___ Records shown

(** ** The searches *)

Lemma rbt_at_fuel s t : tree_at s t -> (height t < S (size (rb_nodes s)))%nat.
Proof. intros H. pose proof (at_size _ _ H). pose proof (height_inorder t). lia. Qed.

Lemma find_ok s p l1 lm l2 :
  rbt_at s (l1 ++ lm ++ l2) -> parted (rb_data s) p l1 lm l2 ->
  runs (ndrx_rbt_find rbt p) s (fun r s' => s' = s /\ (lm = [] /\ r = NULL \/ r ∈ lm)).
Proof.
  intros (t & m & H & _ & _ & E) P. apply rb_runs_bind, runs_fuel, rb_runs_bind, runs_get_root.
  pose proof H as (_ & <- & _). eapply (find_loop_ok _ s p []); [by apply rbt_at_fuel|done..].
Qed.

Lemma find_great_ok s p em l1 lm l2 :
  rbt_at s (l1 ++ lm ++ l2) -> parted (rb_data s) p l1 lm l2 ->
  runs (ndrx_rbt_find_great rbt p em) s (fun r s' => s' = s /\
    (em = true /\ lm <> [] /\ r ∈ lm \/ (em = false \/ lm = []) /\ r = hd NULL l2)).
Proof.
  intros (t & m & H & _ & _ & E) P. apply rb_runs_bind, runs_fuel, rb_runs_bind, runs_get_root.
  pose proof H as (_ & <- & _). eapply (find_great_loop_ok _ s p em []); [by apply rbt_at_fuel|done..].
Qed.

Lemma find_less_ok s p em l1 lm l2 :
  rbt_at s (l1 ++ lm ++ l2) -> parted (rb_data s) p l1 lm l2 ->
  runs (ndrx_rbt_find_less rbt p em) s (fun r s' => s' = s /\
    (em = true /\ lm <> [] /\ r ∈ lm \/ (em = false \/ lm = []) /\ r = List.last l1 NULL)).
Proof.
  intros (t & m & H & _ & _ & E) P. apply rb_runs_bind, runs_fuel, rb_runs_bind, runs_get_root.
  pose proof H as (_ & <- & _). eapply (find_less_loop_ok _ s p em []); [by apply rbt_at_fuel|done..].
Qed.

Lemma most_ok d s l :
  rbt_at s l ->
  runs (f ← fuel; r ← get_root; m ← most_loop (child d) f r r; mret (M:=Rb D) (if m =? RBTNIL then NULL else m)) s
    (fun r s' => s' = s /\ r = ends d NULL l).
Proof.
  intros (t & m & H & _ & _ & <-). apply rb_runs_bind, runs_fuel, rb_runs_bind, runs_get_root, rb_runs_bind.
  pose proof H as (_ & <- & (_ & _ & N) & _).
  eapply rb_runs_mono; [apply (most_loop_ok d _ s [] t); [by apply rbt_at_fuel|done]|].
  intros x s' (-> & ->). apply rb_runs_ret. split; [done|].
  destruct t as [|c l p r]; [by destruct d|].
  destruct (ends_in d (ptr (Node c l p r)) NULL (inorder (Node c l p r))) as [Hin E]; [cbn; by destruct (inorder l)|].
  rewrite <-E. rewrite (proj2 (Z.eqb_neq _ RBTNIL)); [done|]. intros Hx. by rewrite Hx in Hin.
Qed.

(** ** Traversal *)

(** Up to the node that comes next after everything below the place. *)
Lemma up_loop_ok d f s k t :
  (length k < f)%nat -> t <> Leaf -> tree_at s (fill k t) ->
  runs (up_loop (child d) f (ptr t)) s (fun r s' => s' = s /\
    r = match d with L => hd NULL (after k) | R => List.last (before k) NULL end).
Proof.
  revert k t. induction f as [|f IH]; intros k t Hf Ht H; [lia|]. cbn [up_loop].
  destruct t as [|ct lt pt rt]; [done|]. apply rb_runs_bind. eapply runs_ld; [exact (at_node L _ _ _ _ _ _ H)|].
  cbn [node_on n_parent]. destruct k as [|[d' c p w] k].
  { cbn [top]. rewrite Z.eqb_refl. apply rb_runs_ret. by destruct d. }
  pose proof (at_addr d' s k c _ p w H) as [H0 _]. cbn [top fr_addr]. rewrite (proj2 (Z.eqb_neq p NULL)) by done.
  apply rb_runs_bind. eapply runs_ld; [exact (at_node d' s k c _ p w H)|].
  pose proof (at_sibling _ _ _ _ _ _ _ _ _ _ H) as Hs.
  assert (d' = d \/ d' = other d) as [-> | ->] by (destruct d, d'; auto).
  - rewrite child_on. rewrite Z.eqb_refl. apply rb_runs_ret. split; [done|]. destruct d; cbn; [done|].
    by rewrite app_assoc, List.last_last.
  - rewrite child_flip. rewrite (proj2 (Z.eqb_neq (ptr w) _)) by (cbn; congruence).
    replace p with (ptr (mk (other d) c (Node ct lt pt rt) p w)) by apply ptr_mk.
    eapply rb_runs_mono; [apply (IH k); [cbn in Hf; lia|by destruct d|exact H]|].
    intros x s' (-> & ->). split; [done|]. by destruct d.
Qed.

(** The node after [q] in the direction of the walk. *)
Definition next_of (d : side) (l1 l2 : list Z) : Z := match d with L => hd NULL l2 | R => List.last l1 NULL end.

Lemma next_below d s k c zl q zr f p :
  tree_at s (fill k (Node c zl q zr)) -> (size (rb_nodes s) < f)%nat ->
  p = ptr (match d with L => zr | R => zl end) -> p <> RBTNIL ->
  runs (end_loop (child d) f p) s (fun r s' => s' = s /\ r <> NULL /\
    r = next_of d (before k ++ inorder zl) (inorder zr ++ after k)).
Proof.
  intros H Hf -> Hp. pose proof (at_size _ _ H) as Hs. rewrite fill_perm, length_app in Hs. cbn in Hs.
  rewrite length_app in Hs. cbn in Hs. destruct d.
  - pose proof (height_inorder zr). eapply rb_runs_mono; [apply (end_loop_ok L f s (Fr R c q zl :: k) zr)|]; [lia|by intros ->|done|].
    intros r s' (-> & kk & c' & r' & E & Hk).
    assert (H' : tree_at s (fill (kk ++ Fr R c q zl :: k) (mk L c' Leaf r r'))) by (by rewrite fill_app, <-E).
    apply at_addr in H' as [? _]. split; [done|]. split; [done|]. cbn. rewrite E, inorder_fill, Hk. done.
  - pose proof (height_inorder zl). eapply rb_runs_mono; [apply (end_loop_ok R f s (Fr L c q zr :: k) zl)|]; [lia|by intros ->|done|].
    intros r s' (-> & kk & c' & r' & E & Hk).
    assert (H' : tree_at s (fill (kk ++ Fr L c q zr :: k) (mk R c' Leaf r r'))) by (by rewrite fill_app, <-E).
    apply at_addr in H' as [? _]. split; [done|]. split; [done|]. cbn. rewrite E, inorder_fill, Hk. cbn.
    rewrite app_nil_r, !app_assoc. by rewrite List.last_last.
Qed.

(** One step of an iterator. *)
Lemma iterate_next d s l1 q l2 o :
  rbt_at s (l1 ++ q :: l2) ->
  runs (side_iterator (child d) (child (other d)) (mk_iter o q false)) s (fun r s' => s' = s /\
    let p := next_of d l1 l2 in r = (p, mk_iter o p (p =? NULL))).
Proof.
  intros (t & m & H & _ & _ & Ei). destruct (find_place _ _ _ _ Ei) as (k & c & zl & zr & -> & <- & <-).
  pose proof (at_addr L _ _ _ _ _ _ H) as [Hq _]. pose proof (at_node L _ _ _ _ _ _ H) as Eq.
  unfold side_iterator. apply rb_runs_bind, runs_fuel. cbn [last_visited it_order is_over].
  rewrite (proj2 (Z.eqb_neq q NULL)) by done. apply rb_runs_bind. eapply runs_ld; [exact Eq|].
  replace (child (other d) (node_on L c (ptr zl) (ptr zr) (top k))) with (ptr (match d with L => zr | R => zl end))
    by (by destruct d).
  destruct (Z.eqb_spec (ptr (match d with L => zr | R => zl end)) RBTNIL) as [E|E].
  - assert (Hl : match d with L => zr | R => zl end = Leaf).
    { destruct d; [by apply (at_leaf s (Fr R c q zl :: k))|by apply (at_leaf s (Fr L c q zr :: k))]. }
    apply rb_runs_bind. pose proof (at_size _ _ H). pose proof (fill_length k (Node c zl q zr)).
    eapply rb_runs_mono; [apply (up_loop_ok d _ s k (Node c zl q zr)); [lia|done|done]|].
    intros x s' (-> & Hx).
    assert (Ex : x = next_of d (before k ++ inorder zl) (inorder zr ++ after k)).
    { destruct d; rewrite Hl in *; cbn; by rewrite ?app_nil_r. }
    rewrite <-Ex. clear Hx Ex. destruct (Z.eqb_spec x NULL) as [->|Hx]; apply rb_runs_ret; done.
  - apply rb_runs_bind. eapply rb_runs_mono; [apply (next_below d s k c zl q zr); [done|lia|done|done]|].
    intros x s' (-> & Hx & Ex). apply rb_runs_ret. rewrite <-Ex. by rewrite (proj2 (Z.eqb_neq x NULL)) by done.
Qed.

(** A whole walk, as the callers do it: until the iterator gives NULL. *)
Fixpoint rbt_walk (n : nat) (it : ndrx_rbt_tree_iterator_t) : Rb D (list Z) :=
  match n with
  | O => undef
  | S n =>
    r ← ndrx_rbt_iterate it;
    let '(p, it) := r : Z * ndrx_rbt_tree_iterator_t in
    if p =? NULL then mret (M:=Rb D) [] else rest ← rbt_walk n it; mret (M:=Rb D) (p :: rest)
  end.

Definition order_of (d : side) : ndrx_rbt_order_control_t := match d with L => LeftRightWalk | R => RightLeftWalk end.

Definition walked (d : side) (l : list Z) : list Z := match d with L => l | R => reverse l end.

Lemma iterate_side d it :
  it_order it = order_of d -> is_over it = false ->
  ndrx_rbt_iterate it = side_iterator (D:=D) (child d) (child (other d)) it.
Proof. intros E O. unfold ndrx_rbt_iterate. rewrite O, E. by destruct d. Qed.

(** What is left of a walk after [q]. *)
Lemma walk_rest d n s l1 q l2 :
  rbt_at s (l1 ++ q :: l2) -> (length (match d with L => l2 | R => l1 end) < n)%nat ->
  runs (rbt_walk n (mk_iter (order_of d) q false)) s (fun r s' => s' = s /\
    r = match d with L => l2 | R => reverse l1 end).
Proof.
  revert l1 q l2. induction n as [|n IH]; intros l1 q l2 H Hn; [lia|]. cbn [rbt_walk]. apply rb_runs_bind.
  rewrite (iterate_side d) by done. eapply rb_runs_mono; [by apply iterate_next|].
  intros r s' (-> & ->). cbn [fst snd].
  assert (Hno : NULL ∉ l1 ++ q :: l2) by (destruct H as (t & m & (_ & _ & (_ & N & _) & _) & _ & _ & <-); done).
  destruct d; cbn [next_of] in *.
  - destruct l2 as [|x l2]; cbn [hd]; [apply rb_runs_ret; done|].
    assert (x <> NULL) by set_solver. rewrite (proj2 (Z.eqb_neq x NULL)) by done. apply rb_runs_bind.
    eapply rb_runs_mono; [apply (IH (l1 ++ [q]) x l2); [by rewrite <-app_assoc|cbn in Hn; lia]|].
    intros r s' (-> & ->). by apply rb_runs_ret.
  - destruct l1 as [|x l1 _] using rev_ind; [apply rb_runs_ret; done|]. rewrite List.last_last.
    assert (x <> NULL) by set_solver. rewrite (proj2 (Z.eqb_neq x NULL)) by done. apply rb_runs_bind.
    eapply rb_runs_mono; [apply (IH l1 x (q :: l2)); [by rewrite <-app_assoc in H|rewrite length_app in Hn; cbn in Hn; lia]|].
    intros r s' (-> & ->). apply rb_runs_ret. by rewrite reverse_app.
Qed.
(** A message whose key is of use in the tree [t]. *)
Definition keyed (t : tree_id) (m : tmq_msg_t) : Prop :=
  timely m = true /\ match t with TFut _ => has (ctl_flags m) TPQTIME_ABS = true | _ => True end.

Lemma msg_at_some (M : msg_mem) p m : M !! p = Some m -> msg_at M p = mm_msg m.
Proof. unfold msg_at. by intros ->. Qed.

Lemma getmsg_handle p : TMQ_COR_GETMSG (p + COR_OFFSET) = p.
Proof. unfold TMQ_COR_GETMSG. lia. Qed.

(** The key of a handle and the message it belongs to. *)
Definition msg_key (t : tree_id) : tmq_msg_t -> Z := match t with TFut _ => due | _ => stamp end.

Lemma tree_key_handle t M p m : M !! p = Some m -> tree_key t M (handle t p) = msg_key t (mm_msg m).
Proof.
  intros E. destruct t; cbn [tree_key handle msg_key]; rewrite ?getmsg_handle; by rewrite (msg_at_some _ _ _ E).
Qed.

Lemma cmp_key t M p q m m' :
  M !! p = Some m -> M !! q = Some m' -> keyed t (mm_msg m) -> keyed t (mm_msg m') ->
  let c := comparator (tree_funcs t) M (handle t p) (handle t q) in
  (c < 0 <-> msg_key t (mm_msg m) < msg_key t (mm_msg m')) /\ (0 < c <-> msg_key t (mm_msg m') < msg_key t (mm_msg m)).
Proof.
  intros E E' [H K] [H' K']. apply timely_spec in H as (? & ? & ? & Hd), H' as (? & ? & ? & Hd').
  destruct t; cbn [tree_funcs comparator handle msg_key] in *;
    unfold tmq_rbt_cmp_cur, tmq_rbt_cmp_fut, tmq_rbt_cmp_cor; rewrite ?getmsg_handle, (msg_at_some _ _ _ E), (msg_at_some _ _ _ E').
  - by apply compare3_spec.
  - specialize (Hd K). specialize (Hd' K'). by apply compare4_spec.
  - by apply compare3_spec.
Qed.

______
___ Records shown

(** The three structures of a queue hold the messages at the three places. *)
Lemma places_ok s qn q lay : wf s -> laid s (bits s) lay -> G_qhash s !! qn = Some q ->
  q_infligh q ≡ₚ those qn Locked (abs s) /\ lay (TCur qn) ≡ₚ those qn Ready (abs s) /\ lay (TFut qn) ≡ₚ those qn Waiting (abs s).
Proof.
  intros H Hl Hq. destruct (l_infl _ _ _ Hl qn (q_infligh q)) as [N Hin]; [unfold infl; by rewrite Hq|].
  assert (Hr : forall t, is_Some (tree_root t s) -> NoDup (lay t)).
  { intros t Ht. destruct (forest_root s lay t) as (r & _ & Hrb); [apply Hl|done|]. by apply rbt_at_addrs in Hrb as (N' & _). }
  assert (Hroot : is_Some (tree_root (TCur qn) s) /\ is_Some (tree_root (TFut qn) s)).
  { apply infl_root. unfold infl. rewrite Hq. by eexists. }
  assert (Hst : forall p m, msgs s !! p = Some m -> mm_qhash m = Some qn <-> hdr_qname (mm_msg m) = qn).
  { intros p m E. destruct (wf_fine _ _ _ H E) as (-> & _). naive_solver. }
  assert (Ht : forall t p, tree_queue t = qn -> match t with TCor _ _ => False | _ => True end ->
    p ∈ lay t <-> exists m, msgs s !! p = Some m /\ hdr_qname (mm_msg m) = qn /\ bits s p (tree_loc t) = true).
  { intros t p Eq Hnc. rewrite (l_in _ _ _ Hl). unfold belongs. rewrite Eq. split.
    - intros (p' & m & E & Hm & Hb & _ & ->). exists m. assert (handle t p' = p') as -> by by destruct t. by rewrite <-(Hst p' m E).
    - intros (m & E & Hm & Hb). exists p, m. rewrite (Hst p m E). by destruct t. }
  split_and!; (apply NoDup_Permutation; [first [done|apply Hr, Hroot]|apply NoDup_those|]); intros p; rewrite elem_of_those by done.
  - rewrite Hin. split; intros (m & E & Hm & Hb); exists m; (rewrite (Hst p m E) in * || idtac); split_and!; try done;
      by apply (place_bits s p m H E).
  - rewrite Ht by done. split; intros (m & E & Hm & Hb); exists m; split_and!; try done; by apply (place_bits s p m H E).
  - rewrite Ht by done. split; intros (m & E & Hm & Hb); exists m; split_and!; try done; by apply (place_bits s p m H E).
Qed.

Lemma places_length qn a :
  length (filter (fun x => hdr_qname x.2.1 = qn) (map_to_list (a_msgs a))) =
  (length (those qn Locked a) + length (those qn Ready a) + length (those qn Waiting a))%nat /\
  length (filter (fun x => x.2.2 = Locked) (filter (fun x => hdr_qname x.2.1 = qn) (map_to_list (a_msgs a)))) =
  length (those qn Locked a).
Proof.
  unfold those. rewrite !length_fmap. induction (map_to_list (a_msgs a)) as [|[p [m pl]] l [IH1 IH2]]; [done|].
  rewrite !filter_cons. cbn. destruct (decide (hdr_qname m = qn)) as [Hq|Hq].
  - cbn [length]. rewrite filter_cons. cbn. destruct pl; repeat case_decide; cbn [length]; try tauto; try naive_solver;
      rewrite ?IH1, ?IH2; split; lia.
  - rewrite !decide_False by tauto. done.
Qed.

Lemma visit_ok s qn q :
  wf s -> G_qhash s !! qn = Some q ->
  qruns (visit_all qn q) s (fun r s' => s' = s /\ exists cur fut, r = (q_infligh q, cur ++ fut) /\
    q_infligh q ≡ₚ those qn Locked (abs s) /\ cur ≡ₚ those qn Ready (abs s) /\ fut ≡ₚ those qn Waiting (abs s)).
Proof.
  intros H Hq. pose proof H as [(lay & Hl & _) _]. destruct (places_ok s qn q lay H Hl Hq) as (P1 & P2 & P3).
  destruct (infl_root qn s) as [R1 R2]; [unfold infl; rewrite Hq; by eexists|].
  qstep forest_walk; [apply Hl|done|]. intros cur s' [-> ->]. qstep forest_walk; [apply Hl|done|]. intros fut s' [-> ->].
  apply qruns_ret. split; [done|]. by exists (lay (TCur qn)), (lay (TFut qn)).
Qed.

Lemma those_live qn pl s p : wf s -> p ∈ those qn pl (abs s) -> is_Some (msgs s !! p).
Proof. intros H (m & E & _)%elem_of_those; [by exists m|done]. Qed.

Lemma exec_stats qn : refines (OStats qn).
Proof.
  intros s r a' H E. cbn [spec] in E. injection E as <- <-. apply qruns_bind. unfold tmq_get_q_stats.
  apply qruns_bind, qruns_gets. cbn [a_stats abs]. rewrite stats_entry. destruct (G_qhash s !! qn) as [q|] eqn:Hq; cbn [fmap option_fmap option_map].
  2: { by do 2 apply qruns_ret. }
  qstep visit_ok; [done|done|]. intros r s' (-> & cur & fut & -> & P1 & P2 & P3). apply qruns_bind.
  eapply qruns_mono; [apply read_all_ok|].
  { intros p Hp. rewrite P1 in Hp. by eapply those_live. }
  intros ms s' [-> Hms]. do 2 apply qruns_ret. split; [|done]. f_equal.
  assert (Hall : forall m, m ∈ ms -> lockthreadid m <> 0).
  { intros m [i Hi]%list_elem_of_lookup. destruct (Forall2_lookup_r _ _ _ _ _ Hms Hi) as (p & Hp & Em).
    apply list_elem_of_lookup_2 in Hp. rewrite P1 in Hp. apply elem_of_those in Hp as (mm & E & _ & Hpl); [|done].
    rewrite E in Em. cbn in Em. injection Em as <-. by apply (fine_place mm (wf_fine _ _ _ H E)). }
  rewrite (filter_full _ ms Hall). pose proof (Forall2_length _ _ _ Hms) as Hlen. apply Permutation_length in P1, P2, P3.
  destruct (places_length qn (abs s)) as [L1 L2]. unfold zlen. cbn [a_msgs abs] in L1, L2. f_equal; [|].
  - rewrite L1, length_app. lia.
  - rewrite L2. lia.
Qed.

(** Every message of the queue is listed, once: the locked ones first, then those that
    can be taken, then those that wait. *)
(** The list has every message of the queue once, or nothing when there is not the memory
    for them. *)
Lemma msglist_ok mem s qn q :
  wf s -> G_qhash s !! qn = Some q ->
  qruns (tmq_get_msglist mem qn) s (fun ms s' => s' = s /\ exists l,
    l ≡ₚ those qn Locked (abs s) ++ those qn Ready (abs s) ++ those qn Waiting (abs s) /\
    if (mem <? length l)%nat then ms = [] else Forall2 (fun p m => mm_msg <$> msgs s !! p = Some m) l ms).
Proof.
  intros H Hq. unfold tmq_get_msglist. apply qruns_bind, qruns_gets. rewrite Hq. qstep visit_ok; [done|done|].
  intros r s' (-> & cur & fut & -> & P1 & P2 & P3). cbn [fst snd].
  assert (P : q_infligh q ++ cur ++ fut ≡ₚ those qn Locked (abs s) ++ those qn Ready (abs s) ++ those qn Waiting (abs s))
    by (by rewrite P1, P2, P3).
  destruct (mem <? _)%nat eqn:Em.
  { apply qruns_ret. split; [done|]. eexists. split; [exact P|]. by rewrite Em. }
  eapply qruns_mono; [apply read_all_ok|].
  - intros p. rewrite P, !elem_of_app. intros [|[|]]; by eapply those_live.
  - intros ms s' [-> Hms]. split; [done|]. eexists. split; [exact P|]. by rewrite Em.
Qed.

______

Your goal -
Keeping every character as it is, restate the lines above that run from the line with "eapply rb_runs_mono; [apply (most_loop_ok" through the line with "destruct t as [|ct", both included, and nothing else.

Task answer -
  eapply rb_runs_mono; [apply (most_loop_ok d _ s [] t); [by apply rbt_at_fuel|done]|].
  intros x s' (-> & ->). apply rb_runs_ret. split; [done|].
  destruct t as [|c l p r]; [by destruct d|].
  destruct (ends_in d (ptr (Node c l p r)) NULL (inorder (Node c l p r))) as [Hin E]; [cbn; by destruct (inorder l)|].
  rewrite <-E. rewrite (proj2 (Z.eqb_neq _ RBTNIL)); [done|]. intros Hx. by rewrite Hx in Hin.
Qed.

(** ** Traversal *)

(** Up to the node that comes next after everything below the place. *)
Lemma up_loop_ok d f s k t :
  (length k < f)%nat -> t <> Leaf -> tree_at s (fill k t) ->
  runs (up_loop (child d) f (ptr t)) s (fun r s' => s' = s /\
    r = match d with L => hd NULL (after k) | R => List.last (before k) NULL end).
Proof.
  revert k t. induction f as [|f IH]; intros k t Hf Ht H; [lia|]. cbn [up_loop].
  destruct t as [|ct lt pt rt]; [done|]. apply rb_runs_bind. eapply runs_ld; [exact (at_node L _ _ _ _ _ _ H)|].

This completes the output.